▶ _ASSIGNMENT_
Copy exactly the stretch of data below from the line with "(** * Pitch" through the line with "Here a number", including both of those lines.

▶ _GIVEN RECORDS_
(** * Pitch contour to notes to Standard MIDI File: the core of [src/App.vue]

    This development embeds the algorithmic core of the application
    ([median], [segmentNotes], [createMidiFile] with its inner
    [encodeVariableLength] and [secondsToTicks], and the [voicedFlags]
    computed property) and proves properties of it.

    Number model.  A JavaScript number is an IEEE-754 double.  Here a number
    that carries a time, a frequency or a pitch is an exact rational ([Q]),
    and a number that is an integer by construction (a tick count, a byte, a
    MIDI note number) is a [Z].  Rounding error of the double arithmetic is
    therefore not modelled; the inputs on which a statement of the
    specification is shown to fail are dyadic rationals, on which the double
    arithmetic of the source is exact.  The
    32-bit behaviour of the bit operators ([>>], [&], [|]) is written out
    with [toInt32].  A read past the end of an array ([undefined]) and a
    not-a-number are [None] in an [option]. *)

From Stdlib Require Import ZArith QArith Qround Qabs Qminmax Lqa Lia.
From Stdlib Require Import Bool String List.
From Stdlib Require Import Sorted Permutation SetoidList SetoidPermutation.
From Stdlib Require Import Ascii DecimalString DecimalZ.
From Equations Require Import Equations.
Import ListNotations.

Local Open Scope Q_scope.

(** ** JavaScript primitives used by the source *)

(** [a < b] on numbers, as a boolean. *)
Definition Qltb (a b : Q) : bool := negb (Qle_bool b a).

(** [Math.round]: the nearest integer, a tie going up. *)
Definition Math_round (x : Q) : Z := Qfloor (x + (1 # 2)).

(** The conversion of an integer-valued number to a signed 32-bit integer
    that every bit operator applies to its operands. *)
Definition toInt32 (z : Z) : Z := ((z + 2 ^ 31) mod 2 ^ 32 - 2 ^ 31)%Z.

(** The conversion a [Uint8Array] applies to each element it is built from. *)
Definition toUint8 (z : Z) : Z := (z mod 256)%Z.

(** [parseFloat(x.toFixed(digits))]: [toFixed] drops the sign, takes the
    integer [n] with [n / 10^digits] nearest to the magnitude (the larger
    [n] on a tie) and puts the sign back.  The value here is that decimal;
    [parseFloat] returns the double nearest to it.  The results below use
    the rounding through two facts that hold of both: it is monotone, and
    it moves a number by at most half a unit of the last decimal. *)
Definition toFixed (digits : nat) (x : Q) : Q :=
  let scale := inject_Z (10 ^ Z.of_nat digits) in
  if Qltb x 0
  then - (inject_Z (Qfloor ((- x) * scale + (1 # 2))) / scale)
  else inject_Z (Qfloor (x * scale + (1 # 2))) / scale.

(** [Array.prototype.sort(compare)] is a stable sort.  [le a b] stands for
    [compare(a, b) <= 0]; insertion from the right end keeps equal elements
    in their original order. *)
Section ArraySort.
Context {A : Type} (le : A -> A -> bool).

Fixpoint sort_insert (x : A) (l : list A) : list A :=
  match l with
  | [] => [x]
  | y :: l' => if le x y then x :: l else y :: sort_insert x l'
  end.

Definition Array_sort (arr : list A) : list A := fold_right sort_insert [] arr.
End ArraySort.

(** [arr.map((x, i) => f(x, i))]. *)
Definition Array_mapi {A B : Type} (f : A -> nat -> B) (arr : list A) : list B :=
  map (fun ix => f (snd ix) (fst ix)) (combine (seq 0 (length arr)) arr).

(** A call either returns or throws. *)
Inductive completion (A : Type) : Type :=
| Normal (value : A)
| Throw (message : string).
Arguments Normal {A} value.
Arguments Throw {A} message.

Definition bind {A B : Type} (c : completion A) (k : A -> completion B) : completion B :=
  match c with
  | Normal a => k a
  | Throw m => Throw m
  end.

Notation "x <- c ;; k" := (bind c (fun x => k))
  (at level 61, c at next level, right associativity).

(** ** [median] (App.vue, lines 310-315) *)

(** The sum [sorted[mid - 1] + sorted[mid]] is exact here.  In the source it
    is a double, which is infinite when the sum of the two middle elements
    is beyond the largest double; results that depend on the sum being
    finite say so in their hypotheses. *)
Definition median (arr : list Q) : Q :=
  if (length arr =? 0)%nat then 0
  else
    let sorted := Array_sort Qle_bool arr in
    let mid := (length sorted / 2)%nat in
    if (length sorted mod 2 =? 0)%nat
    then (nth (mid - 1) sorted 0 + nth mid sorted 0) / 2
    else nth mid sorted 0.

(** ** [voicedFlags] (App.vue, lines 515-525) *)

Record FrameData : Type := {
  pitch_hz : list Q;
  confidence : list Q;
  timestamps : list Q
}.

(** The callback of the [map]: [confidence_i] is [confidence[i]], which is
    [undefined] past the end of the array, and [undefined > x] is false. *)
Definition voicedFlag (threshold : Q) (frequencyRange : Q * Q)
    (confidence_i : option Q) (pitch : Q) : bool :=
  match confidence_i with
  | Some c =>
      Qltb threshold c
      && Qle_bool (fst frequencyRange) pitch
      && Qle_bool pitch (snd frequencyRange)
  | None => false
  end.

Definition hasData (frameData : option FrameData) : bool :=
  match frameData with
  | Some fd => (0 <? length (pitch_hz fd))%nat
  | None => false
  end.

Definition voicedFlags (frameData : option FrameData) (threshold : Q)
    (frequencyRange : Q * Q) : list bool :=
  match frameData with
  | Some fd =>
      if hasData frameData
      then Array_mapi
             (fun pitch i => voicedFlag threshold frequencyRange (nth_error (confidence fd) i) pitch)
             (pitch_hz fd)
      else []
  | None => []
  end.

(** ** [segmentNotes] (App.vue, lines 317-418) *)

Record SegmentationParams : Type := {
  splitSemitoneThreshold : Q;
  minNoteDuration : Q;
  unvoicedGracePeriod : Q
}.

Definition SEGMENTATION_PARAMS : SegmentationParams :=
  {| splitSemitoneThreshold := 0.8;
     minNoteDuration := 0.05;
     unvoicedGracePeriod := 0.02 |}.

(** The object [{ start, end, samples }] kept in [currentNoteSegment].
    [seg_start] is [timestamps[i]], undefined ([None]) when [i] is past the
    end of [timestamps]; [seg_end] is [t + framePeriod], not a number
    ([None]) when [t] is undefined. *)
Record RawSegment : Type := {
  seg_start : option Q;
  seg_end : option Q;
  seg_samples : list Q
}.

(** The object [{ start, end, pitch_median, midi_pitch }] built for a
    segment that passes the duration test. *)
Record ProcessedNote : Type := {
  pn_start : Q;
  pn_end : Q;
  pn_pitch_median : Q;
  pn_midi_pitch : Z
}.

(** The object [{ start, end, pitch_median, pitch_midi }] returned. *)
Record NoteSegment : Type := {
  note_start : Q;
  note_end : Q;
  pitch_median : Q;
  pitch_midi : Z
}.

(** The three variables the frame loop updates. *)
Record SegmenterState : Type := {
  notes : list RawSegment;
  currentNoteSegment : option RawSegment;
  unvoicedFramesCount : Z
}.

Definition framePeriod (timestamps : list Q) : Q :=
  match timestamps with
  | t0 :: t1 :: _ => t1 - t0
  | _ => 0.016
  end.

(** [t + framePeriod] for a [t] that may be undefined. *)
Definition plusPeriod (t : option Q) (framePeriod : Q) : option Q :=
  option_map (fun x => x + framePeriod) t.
* * *
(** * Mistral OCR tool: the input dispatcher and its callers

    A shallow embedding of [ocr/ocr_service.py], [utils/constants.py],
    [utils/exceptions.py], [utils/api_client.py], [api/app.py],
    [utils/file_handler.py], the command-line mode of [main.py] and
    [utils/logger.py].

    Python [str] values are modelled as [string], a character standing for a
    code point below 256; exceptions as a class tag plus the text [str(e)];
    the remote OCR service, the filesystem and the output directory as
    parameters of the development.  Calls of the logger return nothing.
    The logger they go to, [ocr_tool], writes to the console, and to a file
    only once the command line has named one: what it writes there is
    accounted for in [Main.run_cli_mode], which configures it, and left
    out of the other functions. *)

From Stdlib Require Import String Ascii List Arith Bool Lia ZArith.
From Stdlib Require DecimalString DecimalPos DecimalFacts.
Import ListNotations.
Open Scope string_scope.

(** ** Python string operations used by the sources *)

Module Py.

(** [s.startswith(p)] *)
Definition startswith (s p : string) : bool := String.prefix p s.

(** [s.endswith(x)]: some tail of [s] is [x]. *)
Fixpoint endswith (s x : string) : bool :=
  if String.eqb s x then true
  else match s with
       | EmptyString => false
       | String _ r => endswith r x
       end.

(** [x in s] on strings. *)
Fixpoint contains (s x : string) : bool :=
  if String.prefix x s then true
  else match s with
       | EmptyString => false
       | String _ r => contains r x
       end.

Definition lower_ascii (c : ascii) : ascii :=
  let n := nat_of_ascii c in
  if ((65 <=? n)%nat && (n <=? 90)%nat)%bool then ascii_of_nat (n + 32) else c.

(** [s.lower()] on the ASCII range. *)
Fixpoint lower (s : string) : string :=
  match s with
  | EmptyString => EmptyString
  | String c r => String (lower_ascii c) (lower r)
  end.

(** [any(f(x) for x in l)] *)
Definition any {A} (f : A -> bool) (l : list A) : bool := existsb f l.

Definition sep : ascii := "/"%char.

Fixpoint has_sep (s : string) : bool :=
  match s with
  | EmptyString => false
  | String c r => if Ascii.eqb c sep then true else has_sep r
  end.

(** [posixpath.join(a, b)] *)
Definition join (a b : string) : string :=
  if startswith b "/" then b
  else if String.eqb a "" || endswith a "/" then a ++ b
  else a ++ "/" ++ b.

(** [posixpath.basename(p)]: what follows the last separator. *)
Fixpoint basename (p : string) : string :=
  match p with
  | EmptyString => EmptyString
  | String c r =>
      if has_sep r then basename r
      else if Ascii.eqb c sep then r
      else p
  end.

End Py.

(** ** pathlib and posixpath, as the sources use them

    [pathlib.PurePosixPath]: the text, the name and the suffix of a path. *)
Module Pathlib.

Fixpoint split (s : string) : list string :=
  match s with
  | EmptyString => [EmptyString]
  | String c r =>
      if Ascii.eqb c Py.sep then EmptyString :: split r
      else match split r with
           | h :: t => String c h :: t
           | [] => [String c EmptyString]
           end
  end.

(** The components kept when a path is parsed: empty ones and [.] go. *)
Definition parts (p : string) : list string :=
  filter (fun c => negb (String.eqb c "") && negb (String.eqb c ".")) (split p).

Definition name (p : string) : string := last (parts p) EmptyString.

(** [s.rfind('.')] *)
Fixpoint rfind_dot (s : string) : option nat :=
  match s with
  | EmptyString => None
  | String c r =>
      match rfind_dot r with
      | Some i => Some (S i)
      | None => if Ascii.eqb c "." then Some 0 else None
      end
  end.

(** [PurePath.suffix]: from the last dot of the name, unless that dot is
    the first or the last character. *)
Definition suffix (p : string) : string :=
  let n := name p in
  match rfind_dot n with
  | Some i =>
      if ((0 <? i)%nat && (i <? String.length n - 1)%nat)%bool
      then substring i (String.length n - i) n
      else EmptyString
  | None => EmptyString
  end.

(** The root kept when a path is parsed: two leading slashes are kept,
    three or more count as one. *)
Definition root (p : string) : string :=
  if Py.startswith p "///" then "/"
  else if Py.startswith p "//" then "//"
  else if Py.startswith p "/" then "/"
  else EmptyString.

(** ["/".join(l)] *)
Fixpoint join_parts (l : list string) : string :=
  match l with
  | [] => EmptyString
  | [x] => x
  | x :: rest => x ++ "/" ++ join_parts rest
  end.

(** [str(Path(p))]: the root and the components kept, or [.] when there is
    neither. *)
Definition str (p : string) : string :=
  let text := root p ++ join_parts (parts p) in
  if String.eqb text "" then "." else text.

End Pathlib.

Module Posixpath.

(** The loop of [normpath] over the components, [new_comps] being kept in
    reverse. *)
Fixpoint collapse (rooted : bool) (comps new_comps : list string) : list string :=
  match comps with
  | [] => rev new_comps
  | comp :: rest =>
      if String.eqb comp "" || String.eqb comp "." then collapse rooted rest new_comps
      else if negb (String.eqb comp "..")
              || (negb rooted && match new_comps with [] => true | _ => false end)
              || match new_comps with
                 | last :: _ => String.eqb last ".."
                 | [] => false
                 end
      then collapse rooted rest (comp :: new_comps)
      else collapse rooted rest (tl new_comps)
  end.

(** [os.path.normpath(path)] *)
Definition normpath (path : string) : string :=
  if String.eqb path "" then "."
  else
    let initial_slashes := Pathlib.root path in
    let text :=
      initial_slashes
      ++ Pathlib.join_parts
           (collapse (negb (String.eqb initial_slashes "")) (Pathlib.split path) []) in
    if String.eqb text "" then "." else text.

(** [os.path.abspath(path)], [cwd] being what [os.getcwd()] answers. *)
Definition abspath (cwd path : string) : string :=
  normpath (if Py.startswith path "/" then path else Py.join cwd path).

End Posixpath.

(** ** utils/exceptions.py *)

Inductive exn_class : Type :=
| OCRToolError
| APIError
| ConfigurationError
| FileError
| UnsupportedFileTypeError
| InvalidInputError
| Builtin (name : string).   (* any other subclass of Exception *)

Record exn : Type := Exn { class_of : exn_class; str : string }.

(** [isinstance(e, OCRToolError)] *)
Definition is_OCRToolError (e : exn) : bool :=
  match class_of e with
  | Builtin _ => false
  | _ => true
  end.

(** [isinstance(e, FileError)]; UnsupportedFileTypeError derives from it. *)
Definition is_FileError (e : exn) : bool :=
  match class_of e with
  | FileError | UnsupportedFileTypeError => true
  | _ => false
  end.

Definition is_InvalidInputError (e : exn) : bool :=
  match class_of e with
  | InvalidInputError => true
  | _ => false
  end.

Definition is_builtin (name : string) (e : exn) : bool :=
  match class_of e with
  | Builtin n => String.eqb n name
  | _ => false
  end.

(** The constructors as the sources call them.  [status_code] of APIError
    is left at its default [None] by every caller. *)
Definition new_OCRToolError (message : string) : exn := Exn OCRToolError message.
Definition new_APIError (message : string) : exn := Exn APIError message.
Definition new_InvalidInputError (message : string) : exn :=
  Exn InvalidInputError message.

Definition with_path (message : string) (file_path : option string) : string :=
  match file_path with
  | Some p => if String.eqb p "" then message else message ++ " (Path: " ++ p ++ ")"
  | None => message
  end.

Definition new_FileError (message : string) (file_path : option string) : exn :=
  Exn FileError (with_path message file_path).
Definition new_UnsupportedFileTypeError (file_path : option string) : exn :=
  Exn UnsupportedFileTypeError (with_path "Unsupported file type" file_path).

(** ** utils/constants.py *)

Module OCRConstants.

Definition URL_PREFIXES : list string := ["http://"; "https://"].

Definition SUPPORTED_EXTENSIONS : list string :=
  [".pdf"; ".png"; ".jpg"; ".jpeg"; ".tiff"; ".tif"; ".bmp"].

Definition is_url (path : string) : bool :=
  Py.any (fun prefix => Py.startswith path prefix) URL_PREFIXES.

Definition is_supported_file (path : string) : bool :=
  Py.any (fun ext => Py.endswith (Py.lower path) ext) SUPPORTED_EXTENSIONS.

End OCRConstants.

▶ _TASK SOLUTION_
(** * Pitch contour to notes to Standard MIDI File: the core of [src/App.vue]

    This development embeds the algorithmic core of the application
    ([median], [segmentNotes], [createMidiFile] with its inner
    [encodeVariableLength] and [secondsToTicks], and the [voicedFlags]
    computed property) and proves properties of it.

    Number model.  A JavaScript number is an IEEE-754 double.  Here a number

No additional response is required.